Briefly, here’s what the 6” Newtonian will help you see under the stars. It’s a 6” f/8 (1200mm focal length) telescope. It’s usually the perfect height for me to sit in a patio chair and lean into the eye piece while observing. It’s also just right for my son to stand while observing. With a 40mm Plossl eye piece you can expect a 1.3° true field of view at 30x (5mm exit pupil), enough for both halves of the Double Cluster in Perseus, and a good portion of the Pleiades in Taurus. A 6mm Plossl will yield 200x. For me, 200x- 240x shows great detail on planets and the moon, and makes it possible to split double stars separated by 1.5”- 2” (arc seconds, not inches). If the sky is really steady, a 4mm Plossl will give 300x. I haven’t used a 4mm eye piece very often. Skies steady enough for that magnification are rare where I live and objects rotate out of the field of view really fast at this magnification. I find that I spend too much time moving the scope around and tweaking the focus at 300x.
Here are the things I like about the stock Orion scope. I say “stock” because ours is no longer stock. More about that later. The wood base is easy to put together and is sturdy enough for the scope. Even though I’m not the original owner, I’ve taken the base apart a couple of times while doing modifications. The base does shake a bit after the scope has been moved, but holding my face lightly against the eye piece cup is enough to get the shakes to stop within a second or two.
The metal tube is strong and painted well. It’s also fairly well balanced on the base. The paint on the inside is quite black and quite flat. Orion’s slewing knob is a useful tool that really does make it easier to move the telescope. I use it more for keeping objects centered while observing than I do for moving from one object to another.
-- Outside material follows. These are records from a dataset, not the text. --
(** C5: when the metadata declares an extent, clipping a rectangle raises the
    out-of-extent error exactly when no point belongs to both the rectangle
    and the extent; otherwise it returns the rectangle whose points are the
    points common to both, bounded by the larger of the two lower bounds and
    the smaller of the two upper bounds on each axis. *)
Theorem clip_to_extent (w : world) (t : trace) (target : string) (x1 y1 x2 y2 : Q)
    (info ext : json) (xmin ymin xmax ymax : Q) :
  x1 < x2 -> y1 < y2 -> xmin < xmax -> ymin < ymax ->
  get_json w t target pjson = Ok info ->
  dict_get info "extent" = Ok ext -> truthy ext = true ->
  subscript ext "xmin" = Ok (JNum xmin) -> subscript ext "ymin" = Ok (JNum ymin) ->
  subscript ext "xmax" = Ok (JNum xmax) -> subscript ext "ymax" = Ok (JNum ymax) ->
  let common px py :=
    in_rect (x1, y1, x2, y2) px py /\ in_rect (xmin, ymin, xmax, ymax) px py in
  let r := (clip_bbox_to_service_extent (x1, y1, x2, y2) target w t).1 in
  (r = Raise out_of_extent <-> ~ exists px py, common px py) /\
  ((exists px py, common px py) ->
     r = Ok (Qmax x1 xmin, Qmax y1 ymin, Qmin x2 xmax, Qmin y2 ymax) /\
     forall px py,
       in_rect (Qmax x1 xmin, Qmax y1 ymin, Qmin x2 xmax, Qmin y2 ymax) px py <->
       common px py).
Proof.
  intros Hx Hy Hex Hey Hget Hext Htrue Hxmin Hymin Hxmax Hymax.
  exact (clip_cases w t target x1 y1 x2 y2 info ext xmin ymin xmax ymax
           Hx Hy Hex Hey Hget Hext Htrue Hxmin Hymin Hxmax Hymax).
Qed.

Lemma clip_to_extent_witness :
  (clip_bbox_to_service_extent (10, 10, 120, 60) "svc"
     (sample_world sample_info (Ok []) (Ok tt) (Ok tt)) []).1 =
  Ok (Qmax 10 0, Qmax 10 0, Qmin 120 100, Qmin 60 50).
Proof.
  refine (proj1 (proj2 (clip_to_extent (sample_world sample_info (Ok []) (Ok tt) (Ok tt))
            [] "svc" 10 10 120 60 sample_info sample_extent 0 0 100 50
            _ _ _ _ _ _ _ _ _ _ _) _)); try reflexivity.
  exists 10, 10. unfold in_rect. repeat split; discriminate.
Defined.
The CorrecTension system works well in altitude. It takes some fiddling to get it right, but the big hand-knobs make adjusting it easy. The big knob also makes it easy to make small adjustments to the friction in the altitude bearing, which is necessary when you get close to where you want it. It does take a little practice to get the bearing adjusted so that there is enough friction to hold the scope still when you’re not moving it on purpose, but not so much that “sticktion” makes it hard to move the telescope smoothly.
The IntelliScope digital setting circle system is as accurate as I remember it from when I had one on my SkyView Pro mount. It’s also easier to set up: only a two-star alignment. I like this system, it’s very clever. I only wish it was still available for the equatorial mounts. Apparently, Orion had too many complaints from equatorial mount owners who couldn’t get it to work properly. My installation was really, really accurate. Until I ruined it taking the mount apart for cleaning, that is.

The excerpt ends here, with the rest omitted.